• RECORDS FOR THE TASK:
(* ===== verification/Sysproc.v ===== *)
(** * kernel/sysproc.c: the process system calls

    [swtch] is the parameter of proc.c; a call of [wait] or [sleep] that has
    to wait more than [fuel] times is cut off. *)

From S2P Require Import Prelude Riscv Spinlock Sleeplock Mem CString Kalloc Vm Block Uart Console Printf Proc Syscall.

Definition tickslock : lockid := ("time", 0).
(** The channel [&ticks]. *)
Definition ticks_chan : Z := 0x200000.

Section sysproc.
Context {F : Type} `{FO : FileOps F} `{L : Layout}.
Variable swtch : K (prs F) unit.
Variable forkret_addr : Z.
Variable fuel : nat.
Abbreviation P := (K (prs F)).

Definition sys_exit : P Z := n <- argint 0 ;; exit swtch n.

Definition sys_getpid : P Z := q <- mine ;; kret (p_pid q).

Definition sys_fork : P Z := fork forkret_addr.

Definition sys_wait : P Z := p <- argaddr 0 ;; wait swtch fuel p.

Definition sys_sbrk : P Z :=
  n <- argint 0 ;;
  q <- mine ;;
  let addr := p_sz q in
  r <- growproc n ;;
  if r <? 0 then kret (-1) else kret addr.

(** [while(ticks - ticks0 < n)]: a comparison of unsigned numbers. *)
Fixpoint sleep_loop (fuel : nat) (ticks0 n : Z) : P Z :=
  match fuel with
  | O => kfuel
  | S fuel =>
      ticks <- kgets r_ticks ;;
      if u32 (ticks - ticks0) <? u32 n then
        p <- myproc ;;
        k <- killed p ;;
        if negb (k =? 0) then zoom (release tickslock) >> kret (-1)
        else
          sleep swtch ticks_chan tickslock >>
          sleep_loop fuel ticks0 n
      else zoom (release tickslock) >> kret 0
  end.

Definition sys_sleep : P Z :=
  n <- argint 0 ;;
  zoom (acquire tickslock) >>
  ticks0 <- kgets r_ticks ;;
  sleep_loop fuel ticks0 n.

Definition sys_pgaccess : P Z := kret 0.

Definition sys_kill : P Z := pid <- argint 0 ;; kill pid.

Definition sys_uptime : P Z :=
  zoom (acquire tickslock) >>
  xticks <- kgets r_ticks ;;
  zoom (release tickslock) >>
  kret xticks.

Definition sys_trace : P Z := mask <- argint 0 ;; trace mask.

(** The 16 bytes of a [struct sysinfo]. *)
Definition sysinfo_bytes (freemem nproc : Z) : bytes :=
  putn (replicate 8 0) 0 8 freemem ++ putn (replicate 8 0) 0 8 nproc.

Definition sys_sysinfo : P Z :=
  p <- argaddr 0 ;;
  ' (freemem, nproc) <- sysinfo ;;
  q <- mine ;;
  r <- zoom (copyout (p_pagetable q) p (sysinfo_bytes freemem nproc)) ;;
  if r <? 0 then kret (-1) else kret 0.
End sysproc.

• EXERCISE REQUIREMENTS: Each line in the data that holds the string "nproc" must be returned.

• ANSWER TO THE PROBLEM:
Definition sysinfo_bytes (freemem nproc : Z) : bytes :=
  putn (replicate 8 0) 0 8 freemem ++ putn (replicate 8 0) 0 8 nproc.
  ' (freemem, nproc) <- sysinfo ;;
  r <- zoom (copyout (p_pagetable q) p (sysinfo_bytes freemem nproc)) ;;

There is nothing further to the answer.